Lemma sendOfferToBroker_asks c b p n :
  broker c = Some b ->
  pc c = Some p ->
  answerChannel c = Some (MkChan [] (S n) false 0 []) ->
  sendOfferToBroker LocalDescription c =
  (Returned tt,
   MkPeer (id c) (pc c) (transport c) (Some (asked 1 b)) (offerChannel c)
     (Some (MkChan [accepted (replies b (calls b) (LocalDescription p))]
              (S n) false 0 []))
     (errorChannel c) (writePipe c) (lastReceive c) (buffer c) (reset c)
     (closed c) (trace c ++ [EvNegotiate (LocalDescription p)])).
Proof.
  intros Hb Hp Ha.
  unfold sendOfferToBroker. unfold bind at 1. unfold get.
  rewrite Hb, Hp. unfold bind at 1. unfold modify at 1.
  unfold bind at 1. unfold modify at 1.
  unfold asked. rewrite Nat.add_1_r.
  destruct (replies b (calls b) (LocalDescription p)) as [[a|] [e|]];
    unfold bind, get, lift, modify, chan_send; simpl; rewrite Ha; simpl;
    unfold set_answerChannel, set_broker, emit; simpl; rewrite ?Hp;
    reflexivity.
Qed.

(** One round of the loop, with the answer channel free. *)
Lemma retry_round r c b p n :
  broker c = Some b ->
  pc c = Some p ->
  answerChannel c = Some (MkChan [] (S n) false 0 []) ->
  retry ReconnectTimeout LocalDescription (S r) c =
  match replies b (calls b) (LocalDescription p) with
  | (Some a, None) =>
      (Returned (Some a),
       after_rounds (asked 1 b)
         (trace c ++ [EvNegotiate (LocalDescription p)]) c)
  | _ =>
      retry ReconnectTimeout LocalDescription r
        (after_rounds (asked 1 b)
           (trace c ++
            failed_rounds (LocalDescription p) (Second * ReconnectTimeout) 1)
           c)
  end.
Proof.
  intros Hb Hp Ha.
  pose proof (sendOfferToBroker_asks c b p n Hb Hp Ha) as Hsend.
  cbn [retry].
  erewrite bind_returned; [|unfold go; rewrite Hsend; reflexivity].
  erewrite bind_returned; [|unfold recv_answer, chan_recv; reflexivity].
  unfold after_rounds. rewrite Ha.
  destruct (replies b (calls b) (LocalDescription p)) as [[a|] [e|]];
    cbn [accepted negb ch_buf ch_cap ch_closed ch_recvq];
    unfold log, bind, modify, ret, emit, set_answerChannel;
    cbn [failed_rounds id pc transport broker offerChannel answerChannel
         errorChannel writePipe lastReceive buffer reset closed trace];
    rewrite <- ?app_assoc; reflexivity.
Qed.

Lemma retry_failing k :
  forall c b p n,
    broker c = Some b ->
    pc c = Some p ->
    answerChannel c = Some (MkChan [] (S n) false 0 []) ->
    (forall i, i < k ->
               failing (replies b (calls b + i) (LocalDescription p)) = true) ->
    retry ReconnectTimeout LocalDescription k c =
    (Returned None,
     after_rounds (asked k b)
       (trace c ++
        failed_rounds (LocalDescription p) (Second * ReconnectTimeout) k) c).
Proof.
  induction k as [|k IH]; intros c b p n Hb Hp Ha Hf.
  - simpl. unfold ret, after_rounds, asked. rewrite app_nil_r, Nat.add_0_r.
    destruct c; simpl in *; subst. destruct b; reflexivity.
  - rewrite (retry_round k c b p n Hb Hp Ha).
    pose proof (Hf 0 (Nat.lt_0_succ k)) as H0. rewrite Nat.add_0_r in H0.
    set (c1 := after_rounds (asked 1 b) _ c).
    assert (E : retry ReconnectTimeout LocalDescription k c1 =
                (Returned None,
                 after_rounds (asked k (asked 1 b))
                   (trace c1 ++
                    failed_rounds (LocalDescription p)
                      (Second * ReconnectTimeout) k) c1)).
    { apply (IH c1 (asked 1 b) p n); try reflexivity; try assumption.
      intros i Hi. simpl. rewrite <- Nat.add_assoc. apply Hf. simpl. lia. }
    assert (F : after_rounds (asked k (asked 1 b))
                  (trace c1 ++
                   failed_rounds (LocalDescription p)
                     (Second * ReconnectTimeout) k) c1 =
                after_rounds (asked (S k) b)
                  (trace c ++
                   failed_rounds (LocalDescription p)
                     (Second * ReconnectTimeout) (S k)) c).
    { unfold c1, after_rounds, asked. simpl.
      rewrite <- app_assoc, <- Nat.add_assoc. reflexivity. }
    rewrite F in E.
    destruct (replies b (calls b) (LocalDescription p)) as [[a|] [e|]];
      try exact E; discriminate.
Qed.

******

- **PROBLEM REQUIREMENTS**
Set down, unchanged, only those lines above that fall between the line with "erewrite bind_returned; [|unfold go;" and the line with "- rewrite (retry_round k c b p n Hb Hp Ha).", the two end lines included.

- **YOUR RESPONSE**
  erewrite bind_returned; [|unfold go; rewrite Hsend; reflexivity].
  erewrite bind_returned; [|unfold recv_answer, chan_recv; reflexivity].
  unfold after_rounds. rewrite Ha.
  destruct (replies b (calls b) (LocalDescription p)) as [[a|] [e|]];
    cbn [accepted negb ch_buf ch_cap ch_closed ch_recvq];
    unfold log, bind, modify, ret, emit, set_answerChannel;
    cbn [failed_rounds id pc transport broker offerChannel answerChannel
         errorChannel writePipe lastReceive buffer reset closed trace];
    rewrite <- ?app_assoc; reflexivity.
Qed.

Lemma retry_failing k :
  forall c b p n,
    broker c = Some b ->
    pc c = Some p ->
    answerChannel c = Some (MkChan [] (S n) false 0 []) ->
    (forall i, i < k ->
               failing (replies b (calls b + i) (LocalDescription p)) = true) ->
    retry ReconnectTimeout LocalDescription k c =
    (Returned None,
     after_rounds (asked k b)
       (trace c ++
        failed_rounds (LocalDescription p) (Second * ReconnectTimeout) k) c).
Proof.
  induction k as [|k IH]; intros c b p n Hb Hp Ha Hf.
  - simpl. unfold ret, after_rounds, asked. rewrite app_nil_r, Nat.add_0_r.
    destruct c; simpl in *; subst. destruct b; reflexivity.
  - rewrite (retry_round k c b p n Hb Hp Ha).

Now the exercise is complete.